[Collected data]
● ● ● ● ● ● ●
(** * jwt-with-go: the request-handling pipeline

    A shallow embedding of the Go package [handlers] of
    hi-im-yan/jwt-with-go, in its revision with the typed context keys:
    apiHandler.go ([ApiHandlerAdapter], [MiddlewareAdapter],
    [VerifyJwtToken]), middlewares.go ([JWTAuthMiddleware],
    [OnlyAdminMiddleware]), userHandler.go (the user handlers and
    [UserRouter]) and authenticationHandler.go ([CreateJwtToken],
    [Login]), together with the properties of the pipeline.

    Conventions.
    - A Go function [func(w http.ResponseWriter, r *http.Request) ...] is a
      function from the request to a computation over the [World]: the calls
      made on the response writer so far and the users table.  A computation
      either returns or panics.
    - [log.Printf] only writes to the process log and is left out.
    - Libraries the handlers call (golang-jwt, bcrypt, encoding/json for
      typed payloads, the process environment and clock) are the fields of
      the class [Platform]; net/http's writer is modelled by the calls made
      on it and pgx by a finite map of rows. *)

From Stdlib Require Import ZArith String Ascii List Bool Lia.
From stdpp Require Import base option list gmap strings.

Local Open Scope string_scope.
Local Open Scope Z_scope.

(** ** Go values and the request context *)

(** The dynamic values that flow through [interface{}] slots in the
    handlers: context values and JWT claim values. *)
Inductive GoValue : Type :=
  | VNil
  | VString (s : string)
  | VNumber (n : Z)
  | VBool (b : bool).

#[global] Instance GoValue_eq_dec : EqDecision GoValue.
Proof. solve_decision. Defined.

(** Comparison of an interface value with a string constant, as in
    [r.Context().Value("role") != "admin"]: equal only when the dynamic
    value is that very string. *)
Definition iface_eq_string (v : GoValue) (s : string) : bool :=
  match v with
  | VString t => String.eqb t s
  | _ => false
  end.

(** Keys of [context.WithValue].  Go compares keys as interface values:
    dynamic type first, then value.  [KString] is a key of the predeclared
    type [string]; [KContextKey] is a key of the package's own
    [type contextKey string]; [KForeign] stands for the keys other packages
    install (net/http, chi), all of unexported types. *)
Inductive CtxKey : Type :=
  | KString (s : string)
  | KContextKey (s : string)
  | KForeign (pkg : string).

#[global] Instance CtxKey_eq_dec : EqDecision CtxKey.
Proof. solve_decision. Defined.

Definition ContextUsernameKey : CtxKey := KContextKey "username".
Definition ContextRoleKey : CtxKey := KContextKey "role".

(** A context is the chain of [WithValue] nodes, innermost first. *)
Definition Context : Type := list (CtxKey * GoValue).

Definition context_WithValue (parent : Context) (k : CtxKey) (v : GoValue)
  : Context := (k, v) :: parent.

Fixpoint context_Value (c : Context) (k : CtxKey) : GoValue :=
  match c with
  | [] => VNil
  | (k', v) :: parent =>
      if decide (k' = k) then v else context_Value parent k
  end.

(** ** Requests *)

Record Request : Type := mkRequest {
  Header : gmap string (list string);
  URLParams : gmap string string;
  Body : string;
  Ctx : Context
}.

(** [http.Header.Get]: the first value of the key, or the empty string. *)
Definition Header_Get (r : Request) (key : string) : string :=
  match Header r !! key with
  | Some (v :: _) => v
  | _ => ""
  end.

(** [chi.URLParam]: the path parameter, or the empty string. *)
Definition chi_URLParam (r : Request) (key : string) : string :=
  default "" (URLParams r !! key).

Definition WithContext (r : Request) (c : Context) : Request :=
  {| Header := Header r; URLParams := URLParams r; Body := Body r; Ctx := c |}.

(** ** Envelopes *)

Record user : Type := mkUser {
  ID : Z;
  Name : string;
  Email : string;
  Role : string
}.

Record userRequest : Type := mkUserRequest {
  reqName : string;
  reqEmail : string
}.

Record loginRequest : Type := mkLoginRequest {
  loginEmail : string;
  loginPassword : string
}.

Record authResponse : Type := mkAuthResponse {
  authMessage : string;
  authToken : string
}.

Record ErrorResponse : Type := mkErrorResponse {
  Code : string;
  Message : string;
  Detail : string
}.

(** What a handler can put in the [Data interface{}] field, and what the
    adapters hand to the JSON encoder.  [DNil] is the nil interface. *)
Inductive Data : Type :=
  | DNil
  | DUser (u : user)
  | DUsers (us : list user)
  | DAuth (a : authResponse)
  | DHealth (health : string)
  | DError (e : ErrorResponse).

Record HandlerSuccess : Type := mkSuccess {
  SuccessStatus : Z;
  SuccessData : Data
}.

Record HandlerError : Type := mkError {
  ErrorStatus : Z;
  ErrorMessage : ErrorResponse
}.

(** The pair of pointers a handler returns, success first; [None] is the
    nil pointer. *)
Definition Envelope : Type := (option HandlerSuccess * option HandlerError)%type.

Definition http_StatusOK : Z := 200.
Definition http_StatusCreated : Z := 201.
Definition http_StatusNoContent : Z := 204.
Definition http_StatusBadRequest : Z := 400.
Definition http_StatusUnauthorized : Z := 401.
Definition http_StatusForbidden : Z := 403.
Definition http_StatusNotFound : Z := 404.
Definition http_StatusConflict : Z := 409.
Definition http_StatusInternalServerError : Z := 500.

Definition Failure (status : Z) (code message detail : string) : Envelope :=
  (None, Some (mkError status (mkErrorResponse code message detail))).

Definition Success (status : Z) (d : Data) : Envelope :=
  (Some (mkSuccess status d), None).

(** ** The response writer *)

(** The calls a handler makes on [http.ResponseWriter], in order:
    [w.Header().Set(k, v)], [w.WriteHeader(code)] and [w.Write(bytes)]. *)
Inductive WCall : Type :=
  | SetHeader (k v : string)
  | WriteHeader (code : Z)
  | Write (bytes : string).

#[global] Instance WCall_eq_dec : EqDecision WCall.
Proof. solve_decision. Defined.

Definition is_WriteHeader (c : WCall) : bool :=
  match c with WriteHeader _ => true | _ => false end.

(** An informational status (1xx other than 101) is sent at once and does
    not commit the response. *)
Definition is_informational (code : Z) : bool :=
  (100 <=? code) && (code <=? 199) && negb (code =? 101).

(** net/http commits the status line at the first [WriteHeader] that is not
    informational, or at the first [Write] (with 200) when none came before
    it. *)
Fixpoint committed_status (calls : list WCall) : option Z :=
  match calls with
  | [] => None
  | WriteHeader code :: rest =>
      if is_informational code then committed_status rest else Some code
  | Write _ :: _ => Some http_StatusOK
  | SetHeader _ _ :: rest => committed_status rest
  end.

Definition wroteHeader (calls : list WCall) : bool :=
  bool_decide (is_Some (committed_status calls)).

(** net/http's [bodyAllowedForStatus]. *)
Definition bodyAllowedForStatus (status : Z) : bool :=
  if (100 <=? status) && (status <=? 199) then false
  else if status =? 204 then false
  else if status =? 304 then false
  else true.

(** How many times a status was sent to the writer. *)
Definition count_WriteHeader (calls : list WCall) : nat :=
  length (filter (fun c => is_WriteHeader c = true) calls).

(** ** The users table *)

(** A row of [users] without its primary key [id], which is the key of the
    map below; a query result is the pair of the two. *)
Record Row : Type := mkRow {
  row_name : string;
  row_email : string;
  row_password : string;
  row_role : string
}.

#[global] Instance Row_eq_dec : EqDecision Row.
Proof. solve_decision. Defined.

Definition row_id (kr : Z * Row) : Z := kr.1.
(** *** The value translator *)

(** C6. Both round trips of the value translator are the identity on the
    values that both models express: a struct, taken to a native map by
    [StructToMap] and back by [MapToStruct], is the struct again; a native
    map, taken to a struct and back, is the map again, a null inside it
    being kept as the null kind on the way.  Null and absent are not the
    same on the two sides, and the code keeps it so.  At the optional
    position itself, a null (nil map) for the optional arguments of
    [tools/call] is not converted at all: the struct stays absent, and an
    absent struct goes back to null; [MapToStruct], were it applied to the
    nil map, would make an empty struct, which goes back to an empty map.
    Inside a value, what is absent on the structured side (a nil pointer,
    an unset kind, a nil list) becomes a native null, and a native null
    becomes the null kind. *)
Theorem StructToMap_MapToStruct_round_trip `{Runtime} :
  (forall fields : gmap string Value,
     Fields_expressible fields = true ->
     MapToStruct (StructToMap (Some fields)) = Ok (Some fields))
  /\ (forall m : gmap string any,
        map_expressible m = true ->
        exists fields,
          MapToStruct (Some m) = Ok (Some fields)
          /\ StructToMap (Some fields) = Some m)
  /\ (forall params,
        tc_Arguments params = None ->
        toolCall_args params = Ok None /\ StructToMap None = None)
  /\ (MapToStruct None = Ok (Some ∅) /\ StructToMap (Some ∅) = Some ∅)
  /\ (valueToInterface NilValue = ANil
      /\ valueToInterface KindUnset = ANil
      /\ valueToInterface (ListValue None) = ANil
      /\ NewValue ANil = Ok NullValue
      /\ valueToInterface NullValue = ANil).
Proof.
  split_and!; [| | |done..].
  - apply MapToStruct_StructToMap.
  - apply StructToMap_MapToStruct.
  - intros params Hnil. unfold toolCall_args. by rewrite Hnil.
Qed.
(** X12.  The two factors by which [_generate_interior] scales a
    [Contour3D], [voxel_scale] before the volumetric work and
    [1. / voxel_scale] after it, undo each other exactly for the scales 1,
    2, 4 and 8: scaling a surface up and then down gives back the same
    points, bit for bit, and the same faces, provided that no coordinate
    overflows when scaled up. *)
Theorem contour_scale_round_trip (Faces : Type) (k : Z) (m : Contour3D Faces) :
  0 <= k <= 3 ->
  forallb (scalable_point k) (points m) = true ->
  _scale_Contour3D (F64.one / F64_pow2 k)%f64 (_scale_Contour3D (F64_pow2 k) m) = m.
Proof.
  intros Hk Hpts. rewrite (inverse_pow2 k Hk).
  destruct m as [pts fs]. unfold _scale_Contour3D. cbn [points faces] in *.
  f_equal. rewrite map_map.
  induction pts as [|p pts IH]; [reflexivity|].
  cbn [forallb] in Hpts. apply andb_true_iff in Hpts. destruct Hpts as [Hp Hrest].
  cbn [List.map]. rewrite (IH Hrest). f_equal.
  unfold scalable_point in Hp. rewrite !andb_true_iff in Hp. destruct Hp as [[Hx Hy] Hz].
  destruct p as [x y z]. unfold Vec3d_scale. cbn [dx dy dz] in *.
  fold (F64.mul x (F64_pow2 k)). fold (F64.mul y (F64_pow2 k)). fold (F64.mul z (F64_pow2 k)).
  rewrite !mul_pow2_round_trip by (lia || assumption). reflexivity.
Qed.

Lemma contour_scale_round_trip_witness :
  let hc := Toy.config 1 2 1 in
  let m := mkContour3D [vec3d 0 0 0; vec3d 4 (-3) 0;
                        mkVec3d (F64.one / f64 3)%f64 (f64 1) (f64 7)]
             [(0, 1, 2)] in
  voxel_scale_of hc = F64_pow2 3 /\
  _scale_Contour3D (F64.one / voxel_scale_of hc)%f64 (_scale_Contour3D (voxel_scale_of hc) m) = m.
Proof.
  split; [vm_compute; reflexivity|].
  apply (contour_scale_round_trip (list (Z * Z * Z)) 3
           (mkContour3D [vec3d 0 0 0; vec3d 4 (-3) 0;
                         mkVec3d (F64.one / f64 3)%f64 (f64 1) (f64 7)] [(0, 1, 2)])).
  - lia.
  - vm_compute. reflexivity.
Defined.

(* ================================================================== *)
(** ** The interior-shell pipeline: edge cases *)

Section PipelineEdges.
Variables TriangleMesh FloatGrid : Type.
Variable TriangleMesh_empty : TriangleMesh.
Variable TriangleMesh_scale : F32.t -> TriangleMesh -> TriangleMesh.
Variable L : string -> string.
Variable W : Type.
Variable handler : forall X : Type, Event TriangleMesh FloatGrid X -> W -> X * W.
Variable mesh : TriangleMesh.
Variable hc : HollowingConfig.

(** X13.  A closing distance that is not above zero, be it zero, negative
    or NaN, skips the redistancing: no run redistances the grid, and the
    surface is extracted from the grid as it was built, at the level
    [-offset] and with adaptivity 0. *)
Theorem nonpositive_closing_skips_redistance (w : W) :
  let offset := offset_of (voxel_scale_of hc) (min_thickness hc) in
  let tr := trace_of (hollow TriangleMesh_empty TriangleMesh_scale L handler mesh hc w) in
  (closing_distance hc >? F64.zero)%f64 = false ->
  (forall c, In c tr -> is_redistance c = false) /\
  (forall g iso ad m, In (CGridToMesh g iso ad m) tr ->
   iso = (- offset)%f64 /\ ad = F64.zero /\
   exists m0 a b, In (CMeshToGrid m0 a b (Some g)) tr).
Proof.
  cbv zeta. intros Hz.
  split_run (run_outcome TriangleMesh FloatGrid TriangleMesh_empty TriangleMesh_scale L
               W handler mesh hc w)
    (hollow TriangleMesh_empty TriangleMesh_scale L handler mesh hc w) hc.
  all: try congruence.
  all: repeat split; intros;
    cbn [In] in *; in_cases;
    try reflexivity;
    try (repeat eexists; cbn [In]; eauto 12; fail).
Qed.

(** X14.  Every run begins with a cancellation query.  Each operation of
    the volumetric engine is called at most once per run; a redistancing
    works on the grid that the construction returned; and the error is
    logged only after the construction returned no grid, in which case the
    result is the empty mesh. *)
Theorem engine_call_discipline (w : W) :
  let o := hollow TriangleMesh_empty TriangleMesh_scale L handler mesh hc w in
  let tr := trace_of o in
  (exists a rest, tr = CStop a :: rest) /\
  (count_calls is_mesh_to_grid tr <= 1)%nat /\
  (count_calls is_redistance tr <= 1)%nat /\
  (count_calls is_grid_to_mesh tr <= 1)%nat /\
  (forall g iso band g', In (CRedistance g iso band g') tr ->
   exists m a b, In (CMeshToGrid m a b (Some g)) tr) /\
  (forall msg, In (CLog msg) tr ->
   result_of o = TriangleMesh_empty /\
   exists m a b, In (CMeshToGrid m a b None) tr).
Proof.
  cbv zeta.
  split_run (run_outcome TriangleMesh FloatGrid TriangleMesh_empty TriangleMesh_scale L
               W handler mesh hc w)
    (hollow TriangleMesh_empty TriangleMesh_scale L handler mesh hc w) hc.
  all: unfold count_calls;
    cbn [filter is_mesh_to_grid is_redistance is_grid_to_mesh List.length].
  all: repeat split; try lia; try (do 2 eexists; reflexivity);
    intros; cbn [In] in *; in_cases;
    try (repeat eexists; cbn [In]; eauto 12; fail).
Qed.

End PipelineEdges.

Lemma nonpositive_closing_skips_redistance_witness :
  let hc := mkHollowingConfig (f64 2) (f64 1) S754_nan in
  let tr := trace_of (Toy.go 9 true hc) in
  (forall c, In c tr -> is_redistance c = false) /\
  (forall g iso ad m, In (CGridToMesh g iso ad m) tr ->
   iso = (- offset_of (voxel_scale_of hc) (min_thickness hc))%f64 /\ ad = F64.zero /\
   exists m0 a b, In (CMeshToGrid m0 a b (Some g)) tr).
Proof.
  apply (nonpositive_closing_skips_redistance Toy.Mesh Toy.Grid [] Toy.scale Toy.translate
           nat (Toy.handler 9 true) Toy.triangle (mkHollowingConfig (f64 2) (f64 1) S754_nan) O).
  reflexivity.
Defined.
● ● ● ● ● ● ●
> [EXERCISE BRIEF]:
Your answer should consist of the lines from the line with "row_name : string;" to the line with "map, taken to" above, repeated exactly, both ends included.

> [RESPONSE AREA]:
  row_name : string;
  row_email : string;
  row_password : string;
  row_role : string
}.

#[global] Instance Row_eq_dec : EqDecision Row.
Proof. solve_decision. Defined.

Definition row_id (kr : Z * Row) : Z := kr.1.
(** *** The value translator *)

(** C6. Both round trips of the value translator are the identity on the
    values that both models express: a struct, taken to a native map by
    [StructToMap] and back by [MapToStruct], is the struct again; a native
    map, taken to a struct and back, is the map again, a null inside it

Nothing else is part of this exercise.